Shell command for extracting the directory path portion from a path

dirname is a shell command for extracting the directory path portion of a path, without the last name. The command is specified in the Single UNIX Specification and is primarily used in shell scripts.

The version in GNU Core Utilities was written by David MacKenzie and Jim Meyering. The command is available for Windows as part of the GnuWin32 project and UnxUtils and is in IBM i.

== Usage ==
The Single UNIX Specification is: dirname path. The required argument, path, is a file path string.

== Examples ==
The command reports the directory path portion of a path ignoring any trailing slashes.

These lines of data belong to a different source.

(** A dict comprehension over [l]: a later key replaces an earlier one. *)
Definition dict_of {V : Type} (l : list (string * V)) : gmap string V :=
  foldl (fun m kv => <[kv.1 := kv.2]> m) ∅ l.

(** [a or b] on an optional string and a string: [None] and the empty string
    are false. *)
Definition str_or (a : option string) (b : string) : string :=
  match a with
  | Some (String c rest) => String c rest
  | Some EmptyString | None => b
  end.

(** *** class ConvertTypeComments: the instance state *)

(** The instance fields. The stacks are Python lists: [append] adds at the
    end, [[-1]] reads the end, [pop()] removes it. *)
Record ConvertTypeComments := mkConvertTypeComments
  { function_type_info_stack : list FunctionTypeInfo;
    function_body_stack : list BaseSuite;
    aggressively_strip_type_comments : bool }.

(** The fields after [__init__]. *)
Definition init : ConvertTypeComments :=
  {| function_type_info_stack := [];
     function_body_stack := [];
     aggressively_strip_type_comments := false |}.

(** What a [leave_] hook returns for a node of class [A]. *)
Inductive Replacement (A : Type) :=
| Updated (node : A)
| FlattenSentinel (nodes : list BaseStatement)
| RemovalSentinel_REMOVE.
Arguments Updated {A} node.
Arguments FlattenSentinel {A} nodes.
Arguments RemovalSentinel_REMOVE {A}.

Section Codemod.

Context {py : PythonAst}.

(** [_ast_for_statement]: parse with type comments, and without them when
    that raises [SyntaxError]; a second [SyntaxError] escapes. *)
Definition _ast_for_statement (node : BaseStatement) : result ast_stmt :=
  match ast_parse_statement true node with
  | Some a => Ok a
  | None =>
      match ast_parse_statement false node with
      | Some a => Ok a
      | None => Raise SyntaxError
      end
  end.

Definition _parse_type_comment (type_comment : option string) : option ast_expr :=
  match type_comment with
  | None => None
  | Some tc => ast_parse_eval tc
  end.

Definition _annotation_for_statement (node : BaseStatement)
  : result (option ast_expr) :=
  let* a := _ast_for_statement node in
  Ok (_parse_type_comment (type_comment a)).

Definition _parse_func_type_comment (func_type_comment : option string)
  : result (option ast_FunctionType) :=
  match func_type_comment with
  | None => Ok None
  | Some c =>
      match ast_parse_func_type c with
      | Some ft => Ok (Some ft)
      | None => Raise SyntaxError
      end
  end.

(** [set(dir(builtins))] *)
Definition _builtins : gset string := list_to_set builtins_dir.

Definition _is_builtin (annotation : string) : bool :=
  bool_decide (annotation ∈ _builtins).

Definition _convert_annotation (raw : string) : Annotation :=
  if _is_builtin raw
  then mkAnnotation (Name raw)
  else mkAnnotation
         (SimpleString (String PyStr.dquote (raw +:+ String PyStr.dquote ""))).

(** [AnnotationSpreader.unpack_annotation] *)
Fixpoint unpack_annotation (expression : ast_expr) : UnpackedAnnotations :=
  match expression with
  | ast_Tuple elts => UA_list (map unpack_annotation elts)
  | _ => UA_str (ast_unparse expression)
  end.

(** [AnnotationSpreader.type_declaration] *)
Definition type_declaration (binding : BaseExpression) (raw_annotation : string)
  : AnnAssign :=
  {| ann_target := binding;
     ann_annotation := _convert_annotation raw_annotation;
     ann_value := None;
     ann_semicolon := Semicolon_DEFAULT |}.

(** [AnnotationSpreader.type_declaration_statements]: the first statement
    takes [leading_lines], the others none. *)
Definition type_declaration_statements (bindings : UnpackedBindings)
    (annotations : UnpackedAnnotations) (leading_lines : list EmptyLine)
  : result (list SimpleStatementLine) :=
  let* pairs := annotated_bindings bindings annotations in
  Ok (imap (fun i '(binding, raw_annotation) =>
              {| ssl_leading_lines := if i =? 0 then leading_lines else [];
                 ssl_body := [Small_AnnAssign (type_declaration binding raw_annotation)];
                 ssl_trailing_whitespace := TrailingWhitespace_default |})
           pairs).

$ dirname /path/to/filename.ext
/path/to

$ dirname /path/to/
/path

$ dirname filename.ext
.

== Performance ==
Since the command accepts only one operand, its usage within the inner loop of a shell script can be detrimental to performance. Consider:

while read file; do
    dirname "$file"
done < some-input

The above causes a separate process invocation for each line of input. For this reason, shell substitution is typically used instead:

echo "${file%/*}";

Or, if relative pathnames need to be handled as well:

if [ -n "${file##*/*}" ]; then
    echo "."
else
    echo "${file%/*}";
fi

Note that these handle trailing slashes differently than dirname.